Tastmodell für Sehbehinderte am Bahnhof

Foto: Stadt Wetzlar
Foto: Stadt Wetzlar

Am Wetzlarer Bahnhof hat Oberbürgermeister Manfred Wagner gemeinsam mit der Vorsitzenden des Behindertenbeirates, Stadträtin Bärbel Keiner, der Behindertenbeauftragten der Stadt, Ulrike Agel ein Tastmodell für Blinde und Sehbehinderte eingeweiht.

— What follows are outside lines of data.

Lemma yield_team (token org slug : string) :
  classify token = Some (TeamRef org slug) ->
  yield (go_expandowners token) = yield (go_expandteam token).
Proof.
  intros Hclass. rewrite yield_unfold at 1. unfold deliver. simpl.
  rewrite expandowners_dispatch, Hclass. simpl. apply app_nil_r.
Qed.

Lemma yield_members (members : list string) (found : list User) :
  Forall2 (fun name user => Users_Get client false name = inr user)
    members found ->
  users_of ((go_fetchuser <$> members) ≫= yield) = found
  /\ errors_of ((go_fetchuser <$> members) ≫= yield) = []
  /\ calls_of ((go_fetchuser <$> members) ≫= yield)
     = call_UsersGet <$> members.
Proof.
  induction 1 as [|name user members found Hget _ IH]; [repeat split|].
  rewrite fmap_cons, bind_cons, yield_fetchuser, Hget.
  destruct IH as (Hu & He & Hc).
  unfold users_of, errors_of, calls_of in *.
  rewrite !omap_app. csimpl. rewrite Hu, He, Hc. repeat split.
Qed.

(** C2, as the code has it.  For a team reference, [expandteam] lists the
    teams of the organisation and takes the [ID] of the first team whose
    slug is the slug of the token, compared byte by byte.  When no team
    has the slug, or when that [ID] is 0, it sends the error "Failed to
    find team matching" and starts nothing, so that the token gives no
    user.  When the [ID] is not 0 it lists the members of that team and
    starts exactly one [fetchuser] for each member; when the lookups of the
    members succeed, the token gives their users, one for each member. *)
Theorem team_expansion (token org slug : string) (ctx : bool)
    (teams : list Team) :
  classify token = Some (TeamRef org slug) ->
  Organizations_ListTeams client ctx org = inr teams ->
  let teamid := find_teamid slug teams in
  let team_not_found :=
    Err (errors_New ("Failed to find team matching " +:+ slug)) in
  expandowners token ctx = Some (mkEffect [] [go_expandteam token] None)
  /\ (Forall (fun team => Slug team <> slug) teams -> teamid = 0)
  /\ (forall before team after,
        teams = before ++ team :: after ->
        Forall (fun t => Slug t <> slug) before -> Slug team = slug ->
        teamid = ID team)
  /\ (teamid = 0 ->
        expandteam token ctx
        = Some (mkEffect [call_ListTeams org] [] (Some team_not_found))
        /\ (ctx = false ->
            yield (go_expandowners token)
            = [inl (call_ListTeams org); inr team_not_found]))
  /\ (forall members,
        teamid <> 0 ->
        Organizations_ListTeamMembers client ctx teamid = inr members ->
        expandteam token ctx
        = Some (mkEffect [call_ListTeams org; call_ListTeamMembers teamid]
                  (go_fetchuser <$> members) None)
        /\ forall found,
             ctx = false ->
             Forall2 (fun name user => Users_Get client false name = inr user)
               members found ->
             users_of (yield (go_expandowners token)) = found
             /\ errors_of (yield (go_expandowners token)) = []).
Proof.
  intros Hclass Hteams teamid team_not_found.
  pose proof (expandteam_slices _ _ _ ctx Hclass) as Hbody.
  rewrite Hteams in Hbody. cbv beta iota zeta in Hbody.
  fold teamid in Hbody.
  split; [|split; [|split; [|split]]].
  - rewrite expandowners_dispatch, Hclass. reflexivity.
  - apply find_teamid_none.
  - intros before team after ->. apply find_teamid_first.
  - intros Hzero. rewrite Hzero in Hbody. simpl in Hbody.
    split; [exact Hbody|]. intros ->.
    rewrite (yield_team _ _ _ Hclass), yield_unfold. unfold deliver.
    simpl. rewrite Hbody. reflexivity.
  - intros members Hnz Hmembers.
    rewrite (proj2 (Z.eqb_neq _ _) Hnz), Hmembers in Hbody.
    split; [exact Hbody|]. intros found -> Hfound.
    rewrite (yield_team _ _ _ Hclass), yield_unfold. unfold deliver.
    simpl. rewrite Hbody. simpl.
    destruct (yield_members _ _ Hfound) as (Hu & He & _).
    split; assumption.
Qed.

(** C6. For an email token, [finduseremail] has the token parsed and
    calls nothing.  When the token parses, it sends exactly one user, whose
    email is the [Address] that the parser gives for the token and whose
    other fields are nil; a rule with this one owner then makes [Match]
    return this one user and no error, with no call to the remote service
    in the whole run, and such a run there is.  When the token does not
    parse, it sends the error of the parser and no user, and [Match]
    returns this one error in the same way. *)
Theorem email_expansion (email : string) (ctx : bool) :
  classify email = Some (EmailToken email) ->
  expandowners email ctx = Some (mkEffect [] [go_finduseremail email] None)
  /\ (forall e, mail_ParseAddress email = inr e ->
        let user := mkUser None None (Some (addr_Address e)) in
        finduseremail email ctx = Some (mkEffect [] [] (Some (Data user)))
        /\ yield (go_expandowners email) = [inr (Data user)]
        /\ forall co path0,
             select_owners (patterns co) path0 = Some [email] ->
             (forall sched s us es,
                runs sched (Match co ctx path0) = Some s ->
                ctx_done s = false -> returned s = Some (us, es) ->
                us = [user] /\ es = [] /\ calls s = [])
             /\ exists sched s,
                  runs sched (Match co false path0) = Some s
                  /\ ctx_done s = false
                  /\ returned s = Some ([user], []) /\ calls s = [])
  /\ (forall err, mail_ParseAddress email = inl err ->
        finduseremail email ctx = Some (mkEffect [] [] (Some (Err err)))
        /\ yield (go_expandowners email) = [inr (Err err)]
        /\ forall co path0,
             select_owners (patterns co) path0 = Some [email] ->
             (forall sched s us es,
                runs sched (Match co ctx path0) = Some s ->
                ctx_done s = false -> returned s = Some (us, es) ->
                us = [] /\ es = [err] /\ calls s = [])
             /\ exists sched s,
                  runs sched (Match co false path0) = Some s
                  /\ ctx_done s = false
                  /\ returned s = Some ([], [err]) /\ calls s = []).
Proof.
  intros Hclass.
  assert (Hyield : yield (go_expandowners email)
                   = yield (go_finduseremail email)).
  { rewrite yield_unfold at 1. unfold deliver. simpl.
    rewrite expandowners_dispatch, Hclass. simpl. apply app_nil_r. }
  split; [rewrite expandowners_dispatch, Hclass; reflexivity|].
  split.
  - intros e Hparse user.
    assert (Hy : yield (go_expandowners email) = [inr (Data user)]).
    { rewrite Hyield, yield_unfold. unfold deliver. simpl.
      unfold finduseremail. rewrite Hparse. reflexivity. }
    split; [unfold finduseremail; rewrite Hparse; reflexivity|].
    split; [exact Hy|].
    intros co path0 Hsel.
    assert (Hall : forall ctx0 sched s us es,
              runs sched (Match co ctx0 path0) = Some s ->
              ctx_done s = false -> returned s = Some (us, es) ->
              us = [user] /\ es = [] /\ calls s = []).
    { intros ctx0 sched s us es Hruns Hdone Hret.
      destruct (complete_run _ _ _ _ _ _ _ _ Hsel Hruns Hdone Hret)
        as (Hu & He & Hc & _).
      unfold outcome in Hu, He, Hc. rewrite bind_cons, Hy in Hu, He, Hc.
      simpl in Hu, He, Hc.
      apply Permutation_singleton_r in Hu. apply Permutation_nil_r in He.
      apply Permutation_nil_r in Hc. auto. }
    split; [exact (Hall ctx)|].
    destruct (run_to_completion co false path0 _ [] _ Hsel eq_refl)
      as (sched & s & us & es & Hruns & Hdone & Hret & _).
    { rewrite (Match_some _ _ _ _ Hsel). reflexivity. }
    destruct (Hall false _ _ _ _ Hruns Hdone Hret) as (-> & -> & Hc).
    exists sched, s. auto.
  - intros err Hparse.
    assert (Hy : yield (go_expandowners email) = [inr (Err err)]).
    { rewrite Hyield, yield_unfold. unfold deliver. simpl.
      unfold finduseremail. rewrite Hparse. reflexivity. }
    split; [unfold finduseremail; rewrite Hparse; reflexivity|].
    split; [exact Hy|].
    intros co path0 Hsel.
    assert (Hall : forall ctx0 sched s us es,
              runs sched (Match co ctx0 path0) = Some s ->
              ctx_done s = false -> returned s = Some (us, es) ->
              us = [] /\ es = [err] /\ calls s = []).
    { intros ctx0 sched s us es Hruns Hdone Hret.
      destruct (complete_run _ _ _ _ _ _ _ _ Hsel Hruns Hdone Hret)
        as (Hu & He & Hc & _).
      unfold outcome in Hu, He, Hc. rewrite bind_cons, Hy in Hu, He, Hc.
      simpl in Hu, He, Hc.
      apply Permutation_nil_r in Hu. apply Permutation_singleton_r in He.
      apply Permutation_nil_r in Hc. auto. }
    split; [exact (Hall ctx)|].
    destruct (run_to_completion co false path0 _ [] _ Hsel eq_refl)
      as (sched & s & us & es & Hruns & Hdone & Hret & _).
    { rewrite (Match_some _ _ _ _ Hsel). reflexivity. }
    destruct (Hall false _ _ _ _ Hruns Hdone Hret) as (-> & -> & Hc).
    exists sched, s. auto.
Qed.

Das 1,20 mal 0,65 Meter große Modell ermöglicht es Blinden, sich am Wetzlarer Busbahnhof zu orientieren.  Das Modell wurde von der Deutschen Blindenstudienanstalt (Blista) in Marburg hergestellt und arbeitet einen Lageplan so um, dass die Finger einzelne Details ertasten können. Entsprechend der gültigen Normen werden Ziffern und Texte in Punktschrift ausgeführt. Für Sehbehinderte ist das Modell kontrastreich koloriert und mit Schwarzschrift in Profilschrift versehen.

 

 

Ursprünglich gab es Überlegungen, am Bahnhof einen „Stadtplan für Blinde“ als Tastmodell aufzustellen. Dies war jedoch aus Kostengründen nicht realisierbar, so dass sich die Tafel auf den Bereich des Busbahnhofs beschränkt. Für diese Variante, die 13.290 Euro kostet, hatte sich der Behindertenbeirat der Stadt Wetzlar entschieden. Der Vertreter des Blindenbundes Lahn-Dill, Dr. Mustapha Ouertani, bezeichnete das Tastmodell als eine „wunderbare Hilfe“ für Blinde und einen Beitrag zur Inklusion. Oberbürgermeister Wagner nannte das Modell einen Baustein zur Teilhabe für Blinde und Sehbehinderte, der aus städtischen Mitteln und danke eines Zuschusses der „Modellregion Inklusion“ des Lahn-Dill-Kreises in Höhe von 3.500 Euro verwirklicht werden konnte.